START DATA SHOWN
(* ===== verification/Budget.v ===== *)
(** * Task budgets

    [src/internal/domain/budget.go] (hard limits of a task grant),
    [AuthorizationBudgetV1] of [src/internal/domain/authorization.go] (its
    integer-millisecond exchange form) and the conversion and delegation clamp
    of [src/internal/gateway/tasks.go].  A [time.Duration] is a number of
    nanoseconds, an [int64]. *)

From S2P Require Import Prelude GoBytes.

Module Budget.

Definition ErrInvalidBudget := ErrNew "invalid budget".
Definition ErrBudgetExpansion := ErrNew "budget expansion".

Definition PredicateFootprintV1 := "taskgate-predicate-footprint-v1".
Definition MaxPredicateAtomsHardLimit : Z := 65536.
Definition ProfileV3 := "taskgate-exposure-v3".
Definition ProfileV4 := "taskgate-exposure-v4".
Definition ProfileV5 := "taskgate-exposure-v5".

Record PredicateFootprintLimitsV1 := {
  Version : string;
  MaxRawLiteralsPerQuery : Z;
  MaxUniqueAtomsPerQuery : Z;
  MaxAtomPayloadBytes : Z;
  MaxTotalAtomPayloadBytes : Z;
}.

Definition footprint_Validate (p : PredicateFootprintLimitsV1) : result unit :=
  fail_if (negb (bool_decide (Version p = PredicateFootprintV1)) || (MaxRawLiteralsPerQuery p <=? 0) ||
           (MaxUniqueAtomsPerQuery p <=? 0) || (MaxPredicateAtomsHardLimit <? MaxUniqueAtomsPerQuery p) ||
           (MaxRawLiteralsPerQuery p <? MaxUniqueAtomsPerQuery p) || (MaxAtomPayloadBytes p <=? 0) ||
           (MaxTotalAtomPayloadBytes p <? MaxAtomPayloadBytes p))
    (ErrW ErrInvalidBudget "invalid V5 predicate_footprint limits").

Record Budget := {
  MaxQueries : Z;
  MaxRows : Z;
  MaxDBTime : Z;
  PerQueryTimeout : Z;
  TaskTTL : Z;
  MaxReleaseFacts : Z;
  MaxInfluenceFacts : Z;
  MaxOutcomeFacts : Z;
  ExposureProfileVersion : string;
  PredicateFootprint : option PredicateFootprintLimitsV1;
}.

Definition isOutcomeExposureProfile (profile : string) : bool :=
  bool_decide (profile = ProfileV3) || bool_decide (profile = ProfileV4) || bool_decide (profile = ProfileV5).

Definition is_nil {A} (o : option A) : bool := match o with None => true | Some _ => false end.

Definition invalid (text : string) : goerror := ErrW ErrInvalidBudget text.
(** a task can always be closed.  On a reachable task that is not archived
    the expiry event is accepted at every time that is not stale, whatever the
    deadline, and after the deadline it is the only accepted event. *)
Theorem expiry_progress t evs at_ :
  reach t evs -> State t <> TaskStateArchived -> at_ <> 0 -> UpdatedAt t <= at_ ->
  Transition (Some t) TaskEventExpire at_ =
    Ok (with_transition t TaskStateArchived TerminalReasonExpired TaskEventExpire at_) /\
  (forall event t', ExpiresAt t <> 0 -> ExpiresAt t <= at_ ->
     Transition (Some t) event at_ = Ok t' -> event = TaskEventExpire).
Proof.
  intros Hr Hs H0 Hu. split.
  - apply Transition_ok. repeat split; try tauto.
    + intros [He _]. apply Hs, (expire_archived _ _ Hr). done.
    + exists TaskStateArchived, TerminalReasonExpired. done.
  - intros event t' He Hd Ht. apply Transition_ok in Ht as (_ & _ & _ & _ & ? & _).
    destruct_or!; [done|done|lia].
Qed.

(** Witnesses: a task approved at time 30 with a deadline at 50. *)
Definition demo_new : Task := {|
  ID := "t"; Subject := "s"; Purpose := "p"; RequestedProducts := []; Sensitivity := "";
  CatalogVersion := "c"; State := TaskStateAwaitingSubmission; TerminalReason := ""; LastEvent := "";
  CreatedAt := 10; UpdatedAt := 10; ExpiresAt := 0 |}.
Definition demo_active : Task :=
  with_expiry
    (with_transition (with_transition demo_new TaskStateAwaitingApproval "" TaskEventSubmit 20)
       TaskStateActive "" TaskEventApprove 30) 50.
Definition demo_reach : reach demo_active [TaskEventSubmit; TaskEventApprove] :=
  reach_deadline _ _ 50
    (reach_event _ [TaskEventSubmit] TaskEventApprove 30 _
       (reach_event _ [] TaskEventSubmit 20 _ (reach_new "t" "s" "p" "c" 10 demo_new eq_refl) eq_refl)
       eq_refl).

Lemma reach_lives_witness :
  State demo_active = TaskStateActive /\
  life (State demo_active) (TerminalReason demo_active) [TaskEventSubmit; TaskEventApprove].
Proof. split; [reflexivity|]. exact (proj1 (reach_lives _ _ demo_reach)). Defined.

Lemma reach_validates_witness : Validate demo_active = Ok tt.
Proof. exact (proj1 (reach_validates _ _ demo_reach)). Defined.

Lemma archived_final_witness :
  is_ok (Transition (Some (with_transition demo_active TaskStateArchived TerminalReasonExpired TaskEventExpire 60))
           TaskEventComplete 70) = false.
Proof. apply archived_final. reflexivity. Defined.

Lemma expiry_progress_witness :
  Transition (Some demo_active) TaskEventExpire 60 =
    Ok (with_transition demo_active TaskStateArchived TerminalReasonExpired TaskEventExpire 60) /\
  is_ok (Transition (Some demo_active) TaskEventComplete 60) = false.
Proof.
  split; [|reflexivity].
  apply (expiry_progress demo_active _ 60 demo_reach); [discriminate|discriminate|].
  vm_compute; discriminate.
Defined.

End Task.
END DATA SHOWN
Please give back exactly the lines of the listing above that run from the one containing "of [src/internal/domain/authorization.go] (its" through the one containing "Module Budget.", and only those.

=== RESPONSE TO THE EXERCISE ===
    [AuthorizationBudgetV1] of [src/internal/domain/authorization.go] (its
    integer-millisecond exchange form) and the conversion and delegation clamp
    of [src/internal/gateway/tasks.go].  A [time.Duration] is a number of
    nanoseconds, an [int64]. *)

From S2P Require Import Prelude GoBytes.

Module Budget.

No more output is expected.